**Problem to solve**.
Transcribe exactly the span of lines that begins the records and ends with the line holding "(forall e w', part", both boundary lines included.

**Provided data**.
(** What is created: the login that was asked for, and a row that opens to it. *)
Definition login_of (params : CreateParams) (h : string) : Open := MkOpen h (trim_space (cp_Username params)) (cp_Password params).
Lemma registry_create_rule params env (Q : outcome Credential -> World S -> Prop) w :
  (forall e w', part w' = part (T:=RegistryDB) w -> Q (Err e) w') ->
  (forall x w', row_ok x -> existsb (clash x) (part (T:=RegistryDB) w) = false -> part (T:=RegistryDB) w' = part (T:=RegistryDB) w ++ [x] ->
     (exists h, checkHost (cp_Host params) = Ok h /\ opened c keys x = Ok (Some (login_of params h))) -> Q (Ok x) w') ->
  wp env (create c keys params) Q w.
Proof.
  intros He Hok. unfold create. apply wp_bind. rewrite wp_lift. destruct (checkHost _) as [h|] eqn:Eh; [|by apply He].
  apply wp_bind. rewrite wp_lift. destruct (is_empty _) eqn:Eu; [by apply He|]. cbn [guard].
  apply wp_bind. rewrite wp_lift. destruct (MaxUsernameLength <? _) eqn:Eul; [by apply He|]. cbn [guard].
  apply wp_bind. rewrite wp_lift. destruct (is_empty (cp_Password params)) eqn:Ep; [by apply He|]. cbn [guard].
  apply wp_bind. rewrite wp_lift. destruct (MaxPasswordLength <? _) eqn:Epl; [by apply He|]. cbn [guard].
  destruct (Active keys) as [active|] eqn:Ea; [|rewrite wp_fail; by apply He].
  apply wp_bind, wp_mapped, (SealBytes_wp c env); [apply string_bytes_bound|]. intros blob Hblob. cbn [or_fault].
  unfold ids_New. apply wp_bind, wp_bind. rewrite wp_rand, wp_ret. apply wp_bind. rewrite wp_now.
  set (x := MkCredential _ _ _ _ _ _).
  assert (Ho : opened c keys x = Ok (Some (login_of params h))).
  { unfold opened, x. cbn [c_KeyID c_Sealed c_Host c_Username]. unfold ActiveID. rewrite Ea, (Hring _ Ea), Hblob. cbn [or_fault obind].
    by rewrite bytes_string_bytes. }
  apply wp_bind, wp_mapped, wp_write; intros w' Hw'; cbn [or_fault]; [by apply He|].
  unfold insert_row in *. destruct (existsb _ _) eqn:Ec; cbn [fst snd or_fault] in *; [by apply He|].
  rewrite wp_ret. apply Hok; [|done|done|by exists h]. constructor.
  - by apply host_checked in Eh as (_ & _ & _ & ?).
  - cbn. apply is_empty_false in Eu. apply Z.ltb_ge in Eul. done.
  - exists (cp_Password params). apply is_empty_false in Ep. apply Z.ltb_ge in Epl. done.
Qed.
Lemma registry_serve_moves (db : RegistryDB) r : moves history db (serve (S:=S) c keys r).
Proof.
  destruct r as [req| |id|]; cbn [serve]; unfold handle_create, handle_list, handle_delete, handle_listForNode, Write, WriteHeader.
  - m_step. intros q _. apply moves_then; [typeclasses eauto| |intros; m_step]. intros env w Hw. apply registry_create_rule.
    + intros e w' ->. by rewrite Hw.
    + intros x w' Hx Hc Hw' _. rewrite Hw in Hc, Hw'. rewrite Hw'. apply rtc_once. by apply C_create.
  - unfold listed, all_rows. reads.
  - apply moves_then; [typeclasses eauto| |intros; m_step]. unfold remove. apply moves_mapped, moves_sql; [typeclasses eauto|].
    pose proof (delete_where_rows (known_as id) errNotFound db) as E. cbv beta. unfold RegistryDB in *. rewrite E. apply rtc_once, C_remove.
  - eapply moves_bind; [typeclasses eauto| |intros; m_step]. apply yields_leaves. unfold forNode, all_rows. auto 10 with leaves.
Qed.
(** The rows opened one by one. *)
Lemma open_all_rule rows open env (Q : outcome (list Open) -> World S -> Prop) w :
  (forall out, Forall2 (fun x o => opened c keys x = Ok (Some o)) rows out -> Q (Ok (open ++ out)) w) -> Forall row_ok rows ->
  wp env (foldM (fun one open => let! o := lift (opened c keys one) in ret (match o with None => open | Some o => open ++ [o] end)) rows open) Q w.
Proof.
  revert open Q. induction rows as [|x rows IH]; intros open Q HQ Hr; cbn [foldM].
  { rewrite wp_ret. rewrite <- (app_nil_r open). apply HQ. constructor. }
  apply Forall_cons in Hr as [Hx Hr]. destruct (ro_password _ Hx) as (pw & _ & _ & Ho).
  apply wp_bind, wp_bind. rewrite wp_lift, Ho. rewrite wp_ret. apply IH; [|done]. intros out Hout. rewrite <- app_assoc. apply HQ. by constructor.
Qed.
End operations.
End machine.
Arguments row_ok c keys x : assert.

**Solved problem**.
(** What is created: the login that was asked for, and a row that opens to it. *)
Definition login_of (params : CreateParams) (h : string) : Open := MkOpen h (trim_space (cp_Username params)) (cp_Password params).
Lemma registry_create_rule params env (Q : outcome Credential -> World S -> Prop) w :
  (forall e w', part w' = part (T:=RegistryDB) w -> Q (Err e) w') ->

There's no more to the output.